== WHAT TO PRODUCE ==
Return the lines below in which the string "exists" occurs.

== RECORD EXCERPTS ==
Lemma draw_tile (transparency : float) (rect : SkRect) (w w' : World) :
  draw transparency rect w = Some (tt, w') -> tile w' = tile w.
Proof.
  destruct (N.eq_dec (m_texture (tile w)) 0%N) as [Hz|Hnz].
  - rewrite (draw_null _ _ _ Hz). now intros [= <-].
  - destruct (textures w !! m_texture (tile w)) as [T|] eqn:HT.
    + rewrite (draw_live _ _ _ T Hnz HT). now intros [= <-].
    + unfold draw. unfold_monad. simpl.
      apply is_null_false in Hnz. rewrite Hnz, HT. discriminate.
Qed.

Lemma paintBitmap_render_tile (this : ptr) (s : Snapshot) (w w' : World) r :
  paintBitmap_render this s w = Some (r, w') -> tile w' = tile w.
Proof.
  destruct (textures w !! snap_texture s) as [T|] eqn:HT.
  - rewrite (paintBitmap_render_run this s w T HT).
    destruct (negb _ || _); cbv zeta; now intros [= _ <-].
  - unfold paintBitmap_render. unfold_monad. simpl. rewrite HT. discriminate.
Qed.

(** What a completed [paintBitmap] did to the tile: nothing, or the
    commit of some picture count on a tile that was dirty. *)
Lemma paintBitmap_tile (this : ptr) (w w' : World) :
  paintBitmap this w = Some (tt, w') ->
  tile w' = tile w \/
  (m_dirty (tile w) = true /\
   exists g,
     tile w' =
       if m_lastDirtyPicture (tile w) <=? g
       then set_dirty false (set_lastPaintedPicture g (tile w))
       else set_lastPaintedPicture g (tile w)).
Proof.
  destruct (m_dirty (tile w)) eqn:Hd;
    [|rewrite paintBitmap_not_due by auto; intros [= <-]; now left].
  destruct (N.eq_dec (m_texture (tile w)) 0%N) as [Hz|Hnz];
    [rewrite paintBitmap_not_due by auto; intros [= <-]; now left|].
  rewrite (paintBitmap_due this w Hd Hnz).
  destruct (paintBitmap_render _ _ w) as [[[g|] w1]|] eqn:Hr; [| |discriminate].
  - apply paintBitmap_render_tile in Hr.
    rewrite paintBitmap_commit_run. intros [= <-]. simpl. rewrite Hr.
    right. split; [reflexivity|]. now exists g.
  - apply paintBitmap_render_tile in Hr. intros [= <-]. now left.
Qed.

Lemma gl_call_lastDirtyPicture (this : ptr) (c : GLCall) (w w' : World) :
  gl_call this c w = Some (tt, w') ->
  m_lastDirtyPicture (tile w') =
    match c with
    | MarkAsDirty g => g
    | _ => m_lastDirtyPicture (tile w)
    end.
Proof.
  destruct c; simpl.
  - rewrite reserveTexture_run. intros [= <-]. simpl. now destruct (negb _).
  - rewrite removeTexture_run. now intros [= <-].
  - rewrite setScale_run. intros [= <-]. simpl. now destruct (Float.neq _ _).
  - rewrite markAsDirty_run. intros [= <-]. simpl. now destruct (_ <? _).
  - intros Hc. now rewrite (setUsedLevel_tile _ _ _ Hc).
  - intros Hc. now rewrite (draw_tile _ _ _ _ Hc).
Qed.

Lemma gl_call_keeps_dirty (this : ptr) (c : GLCall) (w w' : World) :
  gl_call this c w = Some (tt, w') ->
  m_dirty (tile w) = true -> m_dirty (tile w') = true.
Proof.
  destruct c; simpl.
  - rewrite reserveTexture_run. intros [= <-]. simpl. now destruct (negb _).
  - rewrite removeTexture_run. now intros [= <-].
  - rewrite setScale_run. intros [= <-]. simpl. now destruct (Float.neq _ _).
  - rewrite markAsDirty_run. intros [= <-]. simpl. now destruct (_ <? _).
  - intros Hc. now rewrite (setUsedLevel_tile _ _ _ Hc).
  - intros Hc. now rewrite (draw_tile _ _ _ _ Hc).
Qed.

Lemma gl_call_dirty_covers (this : ptr) (c : GLCall) (w w' : World) :
  gl_call this c w = Some (tt, w') ->
  dirty_covers (tile w) -> dirty_covers (tile w').
Proof.
  unfold dirty_covers. destruct c; simpl.
  - rewrite reserveTexture_run. intros [= <-]. simpl.
    now destruct (negb _).
  - rewrite removeTexture_run. now intros [= <-].
  - rewrite setScale_run. intros [= <-]. simpl. now destruct (Float.neq _ _).
  - rewrite markAsDirty_run. intros [= <-]. simpl.
    destruct (Z.ltb_spec (m_lastPaintedPicture (tile w)) pictureCount);
      simpl; [reflexivity|lia].
  - intros Hc. now rewrite (setUsedLevel_tile _ _ _ Hc).
  - intros Hc. now rewrite (draw_tile _ _ _ _ Hc).
Qed.

Lemma commit_dirty_covers (g : Z) (t : BaseTile) :
  m_dirty t = true ->
  dirty_covers (if m_lastDirtyPicture t <=? g
                then set_dirty false (set_lastPaintedPicture g t)
                else set_lastPaintedPicture g t).
Proof.
  intros Hd. unfold dirty_covers.
  destruct (Z.leb_spec (m_lastDirtyPicture t) g); simpl; [lia|auto].
Qed.

Lemma call_dirty_covers (this : ptr) (c : Call) (w w' : World) :
  call this c w = Some (tt, w') ->
  dirty_covers (tile w) -> dirty_covers (tile w').
Proof.
  destruct c as [c|]; simpl; [apply gl_call_dirty_covers|].
  intros Hp Hinv. apply paintBitmap_tile in Hp.
  destruct Hp as [->|[Hd [g ->]]]; [exact Hinv|].
  now apply commit_dirty_covers.
Qed.

Lemma reachable_calls (this : ptr) (cs : list Call) (w w' : World) :
  reachable this w -> calls this cs w = Some (tt, w') -> reachable this w'.
Proof.
  revert w. induction cs as [|c cs IH]; intros w Hr; simpl.
  - now intros [= <-].
  - unfold bind. destruct (call this c w) as [[[] w1]|] eqn:Hc; [|discriminate].
    apply IH. exact (reachable_call this w c w1 Hr Hc).
Qed.

Lemma reachable_dirty_covers (this : ptr) (w : World) :
  reachable this w -> dirty_covers (tile w).
Proof.
  induction 1 as [page x y pool e|w c w' _ IH Hc|w pool e _ IH].
  - intros _. reflexivity.
  - exact (call_dirty_covers this c w w' Hc IH).
  - exact IH.
Qed.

== EXERCISE RESPONSE ==
   exists g,
    right. split; [reflexivity|]. now exists g.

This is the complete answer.